(Beginning of GIVEN RECORDS)

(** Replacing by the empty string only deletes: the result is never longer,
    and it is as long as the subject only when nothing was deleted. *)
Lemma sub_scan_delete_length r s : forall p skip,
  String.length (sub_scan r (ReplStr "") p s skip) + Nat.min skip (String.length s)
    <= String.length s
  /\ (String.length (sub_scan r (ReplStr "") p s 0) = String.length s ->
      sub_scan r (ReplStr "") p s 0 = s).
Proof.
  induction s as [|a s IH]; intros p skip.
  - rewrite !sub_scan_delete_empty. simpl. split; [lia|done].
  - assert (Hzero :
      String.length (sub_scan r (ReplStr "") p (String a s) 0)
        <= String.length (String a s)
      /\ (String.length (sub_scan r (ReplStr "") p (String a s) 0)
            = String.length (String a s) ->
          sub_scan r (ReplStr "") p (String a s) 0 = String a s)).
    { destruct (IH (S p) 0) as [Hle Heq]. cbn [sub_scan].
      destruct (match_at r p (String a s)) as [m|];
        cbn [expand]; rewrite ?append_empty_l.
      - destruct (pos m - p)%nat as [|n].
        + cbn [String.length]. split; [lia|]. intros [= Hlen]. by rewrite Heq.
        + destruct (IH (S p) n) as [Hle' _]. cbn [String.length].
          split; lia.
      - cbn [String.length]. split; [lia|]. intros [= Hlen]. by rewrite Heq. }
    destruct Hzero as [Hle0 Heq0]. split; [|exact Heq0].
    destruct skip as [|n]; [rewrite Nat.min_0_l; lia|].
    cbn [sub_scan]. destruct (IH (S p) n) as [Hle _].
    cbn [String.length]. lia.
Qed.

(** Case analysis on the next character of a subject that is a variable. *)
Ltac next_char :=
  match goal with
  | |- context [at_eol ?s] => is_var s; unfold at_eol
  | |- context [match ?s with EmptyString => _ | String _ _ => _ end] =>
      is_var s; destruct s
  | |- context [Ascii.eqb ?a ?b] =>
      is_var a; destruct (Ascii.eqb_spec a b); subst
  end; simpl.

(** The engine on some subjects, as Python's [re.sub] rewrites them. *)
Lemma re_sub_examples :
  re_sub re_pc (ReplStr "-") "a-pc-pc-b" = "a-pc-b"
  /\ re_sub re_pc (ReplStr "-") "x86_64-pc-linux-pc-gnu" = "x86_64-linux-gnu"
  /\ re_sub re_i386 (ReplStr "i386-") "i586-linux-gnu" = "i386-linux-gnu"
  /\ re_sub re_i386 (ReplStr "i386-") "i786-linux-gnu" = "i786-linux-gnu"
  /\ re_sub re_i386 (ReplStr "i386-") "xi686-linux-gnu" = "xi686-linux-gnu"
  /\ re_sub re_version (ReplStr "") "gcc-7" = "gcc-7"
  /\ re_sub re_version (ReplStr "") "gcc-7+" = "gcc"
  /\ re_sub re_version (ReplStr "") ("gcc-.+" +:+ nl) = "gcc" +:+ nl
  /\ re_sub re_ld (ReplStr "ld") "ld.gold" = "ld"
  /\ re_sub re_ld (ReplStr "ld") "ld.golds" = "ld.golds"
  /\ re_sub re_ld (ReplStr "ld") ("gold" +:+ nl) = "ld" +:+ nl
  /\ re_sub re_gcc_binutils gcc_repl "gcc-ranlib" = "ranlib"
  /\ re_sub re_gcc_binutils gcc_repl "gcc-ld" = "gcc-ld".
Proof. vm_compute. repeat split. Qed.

(End of GIVEN RECORDS)
(Beginning of GIVEN RECORDS)

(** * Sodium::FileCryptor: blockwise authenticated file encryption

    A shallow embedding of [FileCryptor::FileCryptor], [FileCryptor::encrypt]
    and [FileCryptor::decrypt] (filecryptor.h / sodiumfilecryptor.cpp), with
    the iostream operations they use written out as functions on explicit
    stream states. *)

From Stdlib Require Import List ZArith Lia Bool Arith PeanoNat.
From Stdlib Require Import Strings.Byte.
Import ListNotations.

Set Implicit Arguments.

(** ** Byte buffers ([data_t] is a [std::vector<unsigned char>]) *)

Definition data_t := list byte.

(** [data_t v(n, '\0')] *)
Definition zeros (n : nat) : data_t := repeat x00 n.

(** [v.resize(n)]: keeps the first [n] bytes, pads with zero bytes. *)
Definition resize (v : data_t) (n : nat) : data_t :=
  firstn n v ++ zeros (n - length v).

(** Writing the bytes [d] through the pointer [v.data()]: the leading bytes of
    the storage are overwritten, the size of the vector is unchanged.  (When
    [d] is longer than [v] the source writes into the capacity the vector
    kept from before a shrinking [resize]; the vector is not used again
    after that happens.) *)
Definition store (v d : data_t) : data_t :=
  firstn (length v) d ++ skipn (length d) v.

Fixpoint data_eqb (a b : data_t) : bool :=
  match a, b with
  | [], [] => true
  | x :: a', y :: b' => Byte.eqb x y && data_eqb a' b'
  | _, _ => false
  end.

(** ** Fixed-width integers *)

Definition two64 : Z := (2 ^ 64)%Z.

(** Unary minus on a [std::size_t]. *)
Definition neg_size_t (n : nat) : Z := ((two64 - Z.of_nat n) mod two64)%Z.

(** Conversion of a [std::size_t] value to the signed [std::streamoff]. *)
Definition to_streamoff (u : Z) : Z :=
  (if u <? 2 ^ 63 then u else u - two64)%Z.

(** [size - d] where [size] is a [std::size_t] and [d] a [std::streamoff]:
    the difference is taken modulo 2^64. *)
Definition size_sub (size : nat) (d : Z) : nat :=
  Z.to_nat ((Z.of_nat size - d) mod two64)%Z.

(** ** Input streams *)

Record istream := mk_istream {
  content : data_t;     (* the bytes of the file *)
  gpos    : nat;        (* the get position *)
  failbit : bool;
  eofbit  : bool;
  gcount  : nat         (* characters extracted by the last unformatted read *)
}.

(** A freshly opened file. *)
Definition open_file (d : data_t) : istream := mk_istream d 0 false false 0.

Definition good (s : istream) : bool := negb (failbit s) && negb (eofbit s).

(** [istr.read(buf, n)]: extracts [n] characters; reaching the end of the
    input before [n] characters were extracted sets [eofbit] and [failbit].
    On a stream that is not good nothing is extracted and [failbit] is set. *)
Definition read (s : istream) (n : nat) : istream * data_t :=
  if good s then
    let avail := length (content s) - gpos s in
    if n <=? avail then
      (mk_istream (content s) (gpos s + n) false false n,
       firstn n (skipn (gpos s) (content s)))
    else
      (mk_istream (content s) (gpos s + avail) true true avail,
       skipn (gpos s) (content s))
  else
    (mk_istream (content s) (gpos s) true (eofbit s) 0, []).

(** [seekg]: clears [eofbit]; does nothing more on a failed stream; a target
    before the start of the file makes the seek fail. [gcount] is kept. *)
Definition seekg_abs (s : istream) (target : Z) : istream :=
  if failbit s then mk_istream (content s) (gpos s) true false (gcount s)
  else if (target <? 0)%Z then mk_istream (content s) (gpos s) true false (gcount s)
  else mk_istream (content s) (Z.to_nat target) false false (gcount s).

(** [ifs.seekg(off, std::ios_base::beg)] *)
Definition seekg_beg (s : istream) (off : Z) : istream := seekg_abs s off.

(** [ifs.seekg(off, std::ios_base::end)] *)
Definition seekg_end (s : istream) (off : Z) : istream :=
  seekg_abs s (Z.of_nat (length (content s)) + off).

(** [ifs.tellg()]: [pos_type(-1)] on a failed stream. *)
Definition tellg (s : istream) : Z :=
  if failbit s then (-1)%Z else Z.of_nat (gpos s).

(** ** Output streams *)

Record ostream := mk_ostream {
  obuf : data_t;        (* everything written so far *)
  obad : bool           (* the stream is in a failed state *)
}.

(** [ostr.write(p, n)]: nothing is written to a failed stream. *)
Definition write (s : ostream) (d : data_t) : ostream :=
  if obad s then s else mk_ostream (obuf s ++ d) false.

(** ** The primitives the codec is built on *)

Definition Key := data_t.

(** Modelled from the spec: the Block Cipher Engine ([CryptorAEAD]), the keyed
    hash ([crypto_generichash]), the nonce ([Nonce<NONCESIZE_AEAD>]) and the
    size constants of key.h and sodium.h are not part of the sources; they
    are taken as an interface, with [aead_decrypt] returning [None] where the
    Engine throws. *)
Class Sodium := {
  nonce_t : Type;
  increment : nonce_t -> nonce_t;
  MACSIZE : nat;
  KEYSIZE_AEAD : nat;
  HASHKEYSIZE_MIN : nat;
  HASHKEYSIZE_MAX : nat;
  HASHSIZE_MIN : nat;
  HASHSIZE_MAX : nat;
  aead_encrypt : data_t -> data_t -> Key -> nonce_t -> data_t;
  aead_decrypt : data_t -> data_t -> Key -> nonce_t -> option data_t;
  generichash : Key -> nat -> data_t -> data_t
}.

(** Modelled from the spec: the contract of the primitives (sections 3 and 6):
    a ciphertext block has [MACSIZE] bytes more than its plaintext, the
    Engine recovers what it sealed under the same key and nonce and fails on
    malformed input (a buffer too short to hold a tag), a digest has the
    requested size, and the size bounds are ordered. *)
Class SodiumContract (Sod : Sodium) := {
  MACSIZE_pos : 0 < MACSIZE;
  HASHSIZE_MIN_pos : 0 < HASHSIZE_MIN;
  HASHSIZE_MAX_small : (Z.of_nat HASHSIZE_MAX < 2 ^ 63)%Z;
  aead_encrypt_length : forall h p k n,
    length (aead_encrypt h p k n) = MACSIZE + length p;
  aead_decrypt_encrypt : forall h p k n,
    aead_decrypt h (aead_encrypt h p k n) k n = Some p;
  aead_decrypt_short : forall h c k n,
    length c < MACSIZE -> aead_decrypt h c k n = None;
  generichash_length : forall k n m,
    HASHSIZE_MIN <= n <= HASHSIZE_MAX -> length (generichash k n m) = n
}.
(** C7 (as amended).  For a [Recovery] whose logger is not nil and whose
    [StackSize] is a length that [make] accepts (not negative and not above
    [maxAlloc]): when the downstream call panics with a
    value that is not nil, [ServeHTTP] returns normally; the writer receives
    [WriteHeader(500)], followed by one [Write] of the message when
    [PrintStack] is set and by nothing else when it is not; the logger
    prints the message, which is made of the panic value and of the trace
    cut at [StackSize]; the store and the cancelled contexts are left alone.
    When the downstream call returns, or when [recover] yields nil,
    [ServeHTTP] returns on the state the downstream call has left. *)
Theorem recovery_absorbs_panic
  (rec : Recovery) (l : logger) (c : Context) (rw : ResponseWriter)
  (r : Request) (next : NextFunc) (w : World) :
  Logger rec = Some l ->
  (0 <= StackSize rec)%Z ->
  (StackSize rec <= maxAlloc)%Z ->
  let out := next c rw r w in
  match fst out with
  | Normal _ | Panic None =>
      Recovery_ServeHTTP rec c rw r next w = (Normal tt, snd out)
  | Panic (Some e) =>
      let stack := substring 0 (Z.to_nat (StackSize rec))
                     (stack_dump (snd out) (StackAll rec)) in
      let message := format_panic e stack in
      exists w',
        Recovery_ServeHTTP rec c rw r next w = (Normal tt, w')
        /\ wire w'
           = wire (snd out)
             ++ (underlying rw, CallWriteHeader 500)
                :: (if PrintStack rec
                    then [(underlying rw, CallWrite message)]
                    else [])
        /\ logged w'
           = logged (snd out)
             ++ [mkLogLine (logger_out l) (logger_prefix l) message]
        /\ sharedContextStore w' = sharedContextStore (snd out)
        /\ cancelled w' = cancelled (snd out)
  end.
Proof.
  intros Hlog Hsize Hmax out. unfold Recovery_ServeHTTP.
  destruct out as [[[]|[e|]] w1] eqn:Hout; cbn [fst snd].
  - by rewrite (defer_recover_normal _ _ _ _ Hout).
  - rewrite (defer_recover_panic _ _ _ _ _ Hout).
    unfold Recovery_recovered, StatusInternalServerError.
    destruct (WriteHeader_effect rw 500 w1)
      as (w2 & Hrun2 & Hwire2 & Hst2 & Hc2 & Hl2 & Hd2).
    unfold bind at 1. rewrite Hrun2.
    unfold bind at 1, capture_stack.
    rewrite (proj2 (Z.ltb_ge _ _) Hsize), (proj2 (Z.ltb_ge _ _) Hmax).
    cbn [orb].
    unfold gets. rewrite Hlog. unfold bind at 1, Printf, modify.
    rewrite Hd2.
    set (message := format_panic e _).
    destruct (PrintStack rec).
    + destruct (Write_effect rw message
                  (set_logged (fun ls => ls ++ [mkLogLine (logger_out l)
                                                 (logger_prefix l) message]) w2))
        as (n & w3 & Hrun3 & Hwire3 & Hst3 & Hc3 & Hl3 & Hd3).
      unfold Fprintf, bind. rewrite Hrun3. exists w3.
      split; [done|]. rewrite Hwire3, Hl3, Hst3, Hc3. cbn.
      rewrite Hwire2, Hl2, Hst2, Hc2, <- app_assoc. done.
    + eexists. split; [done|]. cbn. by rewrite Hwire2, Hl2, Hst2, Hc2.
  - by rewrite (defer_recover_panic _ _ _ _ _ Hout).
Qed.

(End of GIVEN RECORDS)
(Beginning of GIVEN RECORDS)

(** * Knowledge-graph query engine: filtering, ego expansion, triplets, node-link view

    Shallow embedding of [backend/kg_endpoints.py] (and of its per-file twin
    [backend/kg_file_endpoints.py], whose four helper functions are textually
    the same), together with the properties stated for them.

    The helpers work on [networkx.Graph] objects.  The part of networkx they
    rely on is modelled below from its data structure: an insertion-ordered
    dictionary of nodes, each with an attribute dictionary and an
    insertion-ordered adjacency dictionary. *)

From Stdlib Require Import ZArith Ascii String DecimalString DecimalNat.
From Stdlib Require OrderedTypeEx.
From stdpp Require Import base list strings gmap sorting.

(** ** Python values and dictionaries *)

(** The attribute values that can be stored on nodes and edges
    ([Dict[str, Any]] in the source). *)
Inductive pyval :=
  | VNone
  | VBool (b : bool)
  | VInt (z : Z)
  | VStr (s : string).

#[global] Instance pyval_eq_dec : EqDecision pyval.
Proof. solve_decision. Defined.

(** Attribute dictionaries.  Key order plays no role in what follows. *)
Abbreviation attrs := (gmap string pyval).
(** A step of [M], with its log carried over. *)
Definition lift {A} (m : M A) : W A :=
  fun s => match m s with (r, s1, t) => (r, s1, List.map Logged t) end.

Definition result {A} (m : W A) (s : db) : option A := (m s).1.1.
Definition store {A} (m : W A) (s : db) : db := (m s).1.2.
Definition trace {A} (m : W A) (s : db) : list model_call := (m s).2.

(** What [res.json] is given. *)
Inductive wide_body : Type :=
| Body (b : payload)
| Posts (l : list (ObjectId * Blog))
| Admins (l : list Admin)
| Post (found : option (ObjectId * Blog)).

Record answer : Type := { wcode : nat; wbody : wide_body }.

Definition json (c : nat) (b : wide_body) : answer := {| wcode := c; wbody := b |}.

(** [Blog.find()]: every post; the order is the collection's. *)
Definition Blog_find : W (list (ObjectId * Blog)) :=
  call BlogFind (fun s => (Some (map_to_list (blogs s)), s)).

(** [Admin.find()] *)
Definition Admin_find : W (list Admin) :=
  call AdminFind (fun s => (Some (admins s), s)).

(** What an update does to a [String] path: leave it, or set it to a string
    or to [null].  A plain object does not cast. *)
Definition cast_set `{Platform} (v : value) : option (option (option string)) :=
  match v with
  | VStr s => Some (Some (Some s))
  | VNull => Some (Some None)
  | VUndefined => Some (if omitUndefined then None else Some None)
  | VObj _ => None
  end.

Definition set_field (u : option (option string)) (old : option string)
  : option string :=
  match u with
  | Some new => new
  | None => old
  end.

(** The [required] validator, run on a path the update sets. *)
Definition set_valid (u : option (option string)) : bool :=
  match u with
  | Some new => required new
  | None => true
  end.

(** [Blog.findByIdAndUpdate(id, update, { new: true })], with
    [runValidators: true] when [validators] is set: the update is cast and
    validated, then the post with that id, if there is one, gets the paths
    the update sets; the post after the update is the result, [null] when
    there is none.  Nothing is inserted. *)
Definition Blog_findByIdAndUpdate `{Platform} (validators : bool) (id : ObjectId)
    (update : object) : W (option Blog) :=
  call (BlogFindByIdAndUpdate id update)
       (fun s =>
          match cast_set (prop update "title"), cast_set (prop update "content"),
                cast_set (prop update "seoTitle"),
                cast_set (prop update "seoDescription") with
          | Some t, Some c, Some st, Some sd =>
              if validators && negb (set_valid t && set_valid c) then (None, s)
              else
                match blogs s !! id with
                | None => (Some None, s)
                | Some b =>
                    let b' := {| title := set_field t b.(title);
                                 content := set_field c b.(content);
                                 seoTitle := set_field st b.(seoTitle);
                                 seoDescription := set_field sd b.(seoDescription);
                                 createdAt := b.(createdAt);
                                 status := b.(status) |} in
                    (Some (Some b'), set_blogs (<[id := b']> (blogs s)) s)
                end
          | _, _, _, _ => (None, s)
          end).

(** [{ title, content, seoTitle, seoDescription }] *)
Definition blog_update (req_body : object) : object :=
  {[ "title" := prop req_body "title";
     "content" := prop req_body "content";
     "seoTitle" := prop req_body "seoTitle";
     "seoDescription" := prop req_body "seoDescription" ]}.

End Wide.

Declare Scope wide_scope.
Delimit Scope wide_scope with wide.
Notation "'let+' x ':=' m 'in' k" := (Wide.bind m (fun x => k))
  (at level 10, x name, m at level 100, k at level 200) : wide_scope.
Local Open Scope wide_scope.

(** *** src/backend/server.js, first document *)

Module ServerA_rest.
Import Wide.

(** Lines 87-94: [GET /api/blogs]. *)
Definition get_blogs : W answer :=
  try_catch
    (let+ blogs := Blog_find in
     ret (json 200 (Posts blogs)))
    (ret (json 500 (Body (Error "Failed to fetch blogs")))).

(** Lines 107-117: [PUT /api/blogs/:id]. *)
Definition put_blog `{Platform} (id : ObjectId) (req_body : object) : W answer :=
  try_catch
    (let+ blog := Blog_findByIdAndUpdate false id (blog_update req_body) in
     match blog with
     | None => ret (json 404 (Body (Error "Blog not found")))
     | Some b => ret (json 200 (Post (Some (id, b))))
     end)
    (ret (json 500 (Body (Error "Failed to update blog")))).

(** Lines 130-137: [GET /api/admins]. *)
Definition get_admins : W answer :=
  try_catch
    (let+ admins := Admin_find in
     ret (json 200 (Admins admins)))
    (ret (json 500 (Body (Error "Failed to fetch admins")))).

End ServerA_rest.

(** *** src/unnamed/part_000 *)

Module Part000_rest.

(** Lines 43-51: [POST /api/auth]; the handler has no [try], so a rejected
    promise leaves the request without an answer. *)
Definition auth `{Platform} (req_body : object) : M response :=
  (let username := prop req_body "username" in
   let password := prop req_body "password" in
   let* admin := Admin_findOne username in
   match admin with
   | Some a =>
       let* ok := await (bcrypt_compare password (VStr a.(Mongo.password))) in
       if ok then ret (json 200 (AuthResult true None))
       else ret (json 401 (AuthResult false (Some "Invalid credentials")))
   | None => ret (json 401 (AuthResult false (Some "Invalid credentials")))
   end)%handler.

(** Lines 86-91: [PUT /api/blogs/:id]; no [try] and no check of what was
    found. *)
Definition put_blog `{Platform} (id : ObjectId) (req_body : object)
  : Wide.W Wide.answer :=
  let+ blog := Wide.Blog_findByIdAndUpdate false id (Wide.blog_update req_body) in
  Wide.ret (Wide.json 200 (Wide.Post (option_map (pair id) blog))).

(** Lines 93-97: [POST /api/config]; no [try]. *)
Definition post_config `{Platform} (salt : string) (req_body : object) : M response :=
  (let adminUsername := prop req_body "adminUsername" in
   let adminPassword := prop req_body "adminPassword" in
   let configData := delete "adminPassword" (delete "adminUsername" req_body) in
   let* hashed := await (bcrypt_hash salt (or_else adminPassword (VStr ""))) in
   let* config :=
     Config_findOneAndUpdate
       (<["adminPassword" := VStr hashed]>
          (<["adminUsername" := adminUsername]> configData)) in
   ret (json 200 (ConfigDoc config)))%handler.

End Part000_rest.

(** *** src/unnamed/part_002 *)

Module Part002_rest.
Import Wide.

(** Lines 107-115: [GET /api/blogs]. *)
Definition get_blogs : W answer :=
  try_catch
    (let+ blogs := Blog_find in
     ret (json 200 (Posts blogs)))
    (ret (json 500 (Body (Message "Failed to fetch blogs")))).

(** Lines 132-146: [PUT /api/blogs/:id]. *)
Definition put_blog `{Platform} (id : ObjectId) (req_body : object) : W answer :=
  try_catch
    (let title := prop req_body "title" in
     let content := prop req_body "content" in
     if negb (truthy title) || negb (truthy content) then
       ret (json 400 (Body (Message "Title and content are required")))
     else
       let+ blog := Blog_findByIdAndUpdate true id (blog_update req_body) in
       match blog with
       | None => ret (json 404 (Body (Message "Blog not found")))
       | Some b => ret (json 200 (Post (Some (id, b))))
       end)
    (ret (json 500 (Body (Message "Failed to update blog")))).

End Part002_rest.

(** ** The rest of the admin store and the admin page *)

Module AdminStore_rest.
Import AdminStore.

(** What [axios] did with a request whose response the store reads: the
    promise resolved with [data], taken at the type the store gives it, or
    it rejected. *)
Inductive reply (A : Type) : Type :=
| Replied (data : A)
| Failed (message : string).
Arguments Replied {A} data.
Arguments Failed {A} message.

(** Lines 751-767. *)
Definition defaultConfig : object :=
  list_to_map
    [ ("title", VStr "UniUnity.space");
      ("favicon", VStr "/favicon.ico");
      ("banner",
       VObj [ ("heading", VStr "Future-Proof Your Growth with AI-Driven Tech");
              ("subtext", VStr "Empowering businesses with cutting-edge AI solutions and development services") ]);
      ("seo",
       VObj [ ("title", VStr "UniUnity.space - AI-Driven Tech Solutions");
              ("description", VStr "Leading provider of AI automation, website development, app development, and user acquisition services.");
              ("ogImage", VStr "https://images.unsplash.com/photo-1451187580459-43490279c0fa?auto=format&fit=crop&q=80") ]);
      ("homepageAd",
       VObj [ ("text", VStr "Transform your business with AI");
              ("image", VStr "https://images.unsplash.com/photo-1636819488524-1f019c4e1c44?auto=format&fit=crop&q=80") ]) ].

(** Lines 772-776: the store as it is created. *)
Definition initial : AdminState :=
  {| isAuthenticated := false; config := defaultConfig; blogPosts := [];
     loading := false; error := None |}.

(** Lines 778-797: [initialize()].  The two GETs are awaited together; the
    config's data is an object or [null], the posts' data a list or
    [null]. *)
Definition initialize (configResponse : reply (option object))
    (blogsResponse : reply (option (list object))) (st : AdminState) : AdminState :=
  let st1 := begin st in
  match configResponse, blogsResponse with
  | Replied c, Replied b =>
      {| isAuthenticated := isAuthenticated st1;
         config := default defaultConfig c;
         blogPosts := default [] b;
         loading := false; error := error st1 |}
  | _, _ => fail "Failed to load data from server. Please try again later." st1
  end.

(End of GIVEN RECORDS)

▸ TASK INSTRUCTIONS
Wherever the string "before" appears in the data above, report the whole line.

▸ EXERCISE SOLUTION
    kept from before a shrinking [resize]; the vector is not used again
    input before [n] characters were extracted sets [eofbit] and [failbit].
    before the start of the file makes the seek fail. [gcount] is kept. *)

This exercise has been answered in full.